[Dataset entries]
(** * Meeting Sidekick: the transcription window, the rolling context and
      the completion-driven schedulers

    A shallow embedding of [meeting_sidekick/audio/recorder.py] and
    [meeting_sidekick/processing/assistant.py].

    Conventions of the embedding:
    - a Python [str] is the list of its code points ([list N]);
    - a Python [bytes] is a [list byte];
    - wall-clock times, the cooldown and audio amplitudes are exact
      rationals ([Q]); the float32 array built by the recorder holds the
      quotients [s / 32768] exactly, and no float lies strictly between
      [1/100] and the double nearest to it, so comparing with [1/100] is
      comparing with the literal [0.01]; rounding inside numpy's [mean] and
      inside the float subtraction of two clock readings is not modelled;
    - the collaborators (Whisper model, chat-completion client, callbacks,
      audio device) are function arguments; a call that raises is a
      distinguished result;
    - every side effect on a collaborator is recorded in a list of events
      returned next to the new state. *)

From Stdlib.Strings Require Import String Ascii Byte.
From Stdlib Require Import ZArith NArith QArith Qabs Lia Bool List.
Import ListNotations.
Open Scope list_scope.
Open Scope nat_scope.

Set Implicit Arguments.

(* ================================================================== *)
(** ** Python built-ins used by the two modules *)

Module Py.

(** A Python string, as the list of its code points. *)
Definition str := list N.

(** A string literal of the source (ASCII only). *)
Definition u (s : string) : str := map N_of_ascii (list_ascii_of_string s).

Definition bytes := list byte.

(** Outcome of calling a collaborator: it returns a value or raises. *)
Inductive outcome (A : Type) : Type :=
| Returns (a : A)
| Raises.
Arguments Raises {A}.

Definition within (lo hi c : N) : bool := ((lo <=? c) && (c <=? hi))%N.

(** [str.isspace] on one code point: the characters [str.strip()] removes. *)
Definition isspace (c : N) : bool :=
  within 9 13 c || within 28 32 c || (c =? 133)%N || (c =? 160)%N
  || (c =? 5760)%N || within 8192 8202 c || (c =? 8232)%N || (c =? 8233)%N
  || (c =? 8239)%N || (c =? 8287)%N || (c =? 12288)%N.

Fixpoint lstrip (s : str) : str :=
  match s with
  | c :: t => if isspace c then lstrip t else s
  | [] => []
  end.

Definition rstrip (s : str) : str := rev (lstrip (rev s)).

(** [s.strip()] *)
Definition strip (s : str) : str := rstrip (lstrip s).

(** [s.startswith(c)] for a one-character [c]. *)
Definition startswith (c : N) (s : str) : bool :=
  match s with
  | x :: _ => (x =? c)%N
  | [] => false
  end.

(** [s.endswith(c)] for a one-character [c]. *)
Definition endswith (c : N) (s : str) : bool := startswith c (rev s).

(** [s.find(c)]: index of the first occurrence, or -1. *)
Fixpoint find (c : N) (s : str) : Z :=
  match s with
  | [] => (-1)%Z
  | x :: t =>
      if (x =? c)%N then 0%Z
      else let i := find c t in if (i <? 0)%Z then (-1)%Z else (i + 1)%Z
  end.

(** [s.rfind(c)]: index of the last occurrence, or -1. *)
Fixpoint rfind (c : N) (s : str) : Z :=
  match s with
  | [] => (-1)%Z
  | x :: t =>
      let i := rfind c t in
      if (0 <=? i)%Z then (i + 1)%Z
      else if (x =? c)%N then 0%Z else (-1)%Z
  end.

(** [s[a:b]] for [0 <= a], [0 <= b]. *)
Definition slice (A : Type) (a b : Z) (s : list A) : list A :=
  firstn (Z.to_nat (b - a)) (skipn (Z.to_nat a) s).

(** [l[-n:]] for a positive literal [n]. *)
Definition last_n (A : Type) (n : nat) (l : list A) : list A :=
  skipn (length l - n) l.

(** [sep.join(parts)] *)
Fixpoint join (sep : str) (parts : list str) : str :=
  match parts with
  | [] => []
  | [p] => p
  | p :: rest => p ++ sep ++ join sep rest
  end.

(** [c in s] for a one-character [c]. *)
Definition contains (c : N) (s : str) : bool := existsb (N.eqb c) s.

(** Truth value of a string: non-empty. *)
Definition truthy (s : str) : bool :=
  match s with [] => false | _ :: _ => true end.

(** The line separator and the double quote, for multi-line literals. *)
Definition nl : str := [10%N].
Definition dq : str := [34%N].

(** The text of a triple-quoted literal, line by line. *)
Definition lines (ls : list str) : str := join nl ls.

End Py.

(* ================================================================== *)
(** ** [json.loads] *)

Module Json.
Import Py.

(** Values produced by the decoder.  An integer literal becomes a Python
    [int]; a literal with a fraction or an exponent, and the constants
    [NaN], [Infinity] and [-Infinity], become a [float], kept as the text
    that was read.  An object keeps its pairs in source order; a repeated
    key is resolved at lookup, the last pair winning as in [dict]. *)
#[warnings="-register-all"]
Inductive json : Type :=
| JNull
| JBool (b : bool)
| JInt (z : Z)
| JFloat (lexeme : str)
| JString (s : str)
| JArray (items : list json)
| JObject (pairs : list (str * json)).

Definition str_eqb (a b : str) : bool :=
  if list_eq_dec N.eq_dec a b then true else false.

(** [d[key]] when [key in d]; [None] when the key is absent. *)
Fixpoint get (key : str) (pairs : list (str * json)) : option json :=
  match pairs with
  | [] => None
  | (k, v) :: rest =>
      match get key rest with
      | Some v' => Some v'
      | None => if str_eqb k key then Some v else None
      end
  end.

(** [len(v)]; [None] stands for the [TypeError] of a value without length. *)
Definition len (v : json) : option nat :=
  match v with
  | JString s => Some (length s)
  | JArray l => Some (length l)
  | JObject kv => Some (length (nodup (list_eq_dec N.eq_dec) (map fst kv)))
  | _ => None
  end.

(** The decoder's whitespace: space, tab, line feed, carriage return. *)
Definition is_ws (c : N) : bool :=
  ((c =? 32) || (c =? 9) || (c =? 10) || (c =? 13))%N.

Fixpoint skip_ws (s : str) : str :=
  match s with
  | c :: t => if is_ws c then skip_ws t else s
  | [] => []
  end.

Definition is_digit (c : N) : bool := within 48 57 c.

Definition hex_value (c : N) : option N :=
  if within 48 57 c then Some (c - 48)%N
  else if within 97 102 c then Some (c - 87)%N
  else if within 65 70 c then Some (c - 55)%N
  else None.

(** Four hexadecimal digits of a [\uXXXX] escape. *)
Definition hex4 (s : str) : option (N * str) :=
  match s with
  | a :: b :: c :: d :: rest =>
      match hex_value a, hex_value b, hex_value c, hex_value d with
      | Some x, Some y, Some z, Some w =>
          Some (((x * 16 + y) * 16 + z) * 16 + w, rest)%N
      | _, _, _, _ => None
      end
  | _ => None
  end.

(** The one-character escapes. *)
Definition backslash (c : N) : option N :=
  if (c =? 34)%N then Some 34%N
  else if (c =? 92)%N then Some 92%N
  else if (c =? 47)%N then Some 47%N
  else if (c =? 98)%N then Some 8%N
  else if (c =? 102)%N then Some 12%N
  else if (c =? 110)%N then Some 10%N
  else if (c =? 114)%N then Some 13%N
  else if (c =? 116)%N then Some 9%N
  else None.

■ What is being asked: The reply must consist solely of the lines from the one containing "else if (c =? 114)%N then Some 13%N" through the last line of the data, reproduced exactly.

■ Output for this exercise:
  else if (c =? 114)%N then Some 13%N
  else if (c =? 116)%N then Some 9%N
  else None.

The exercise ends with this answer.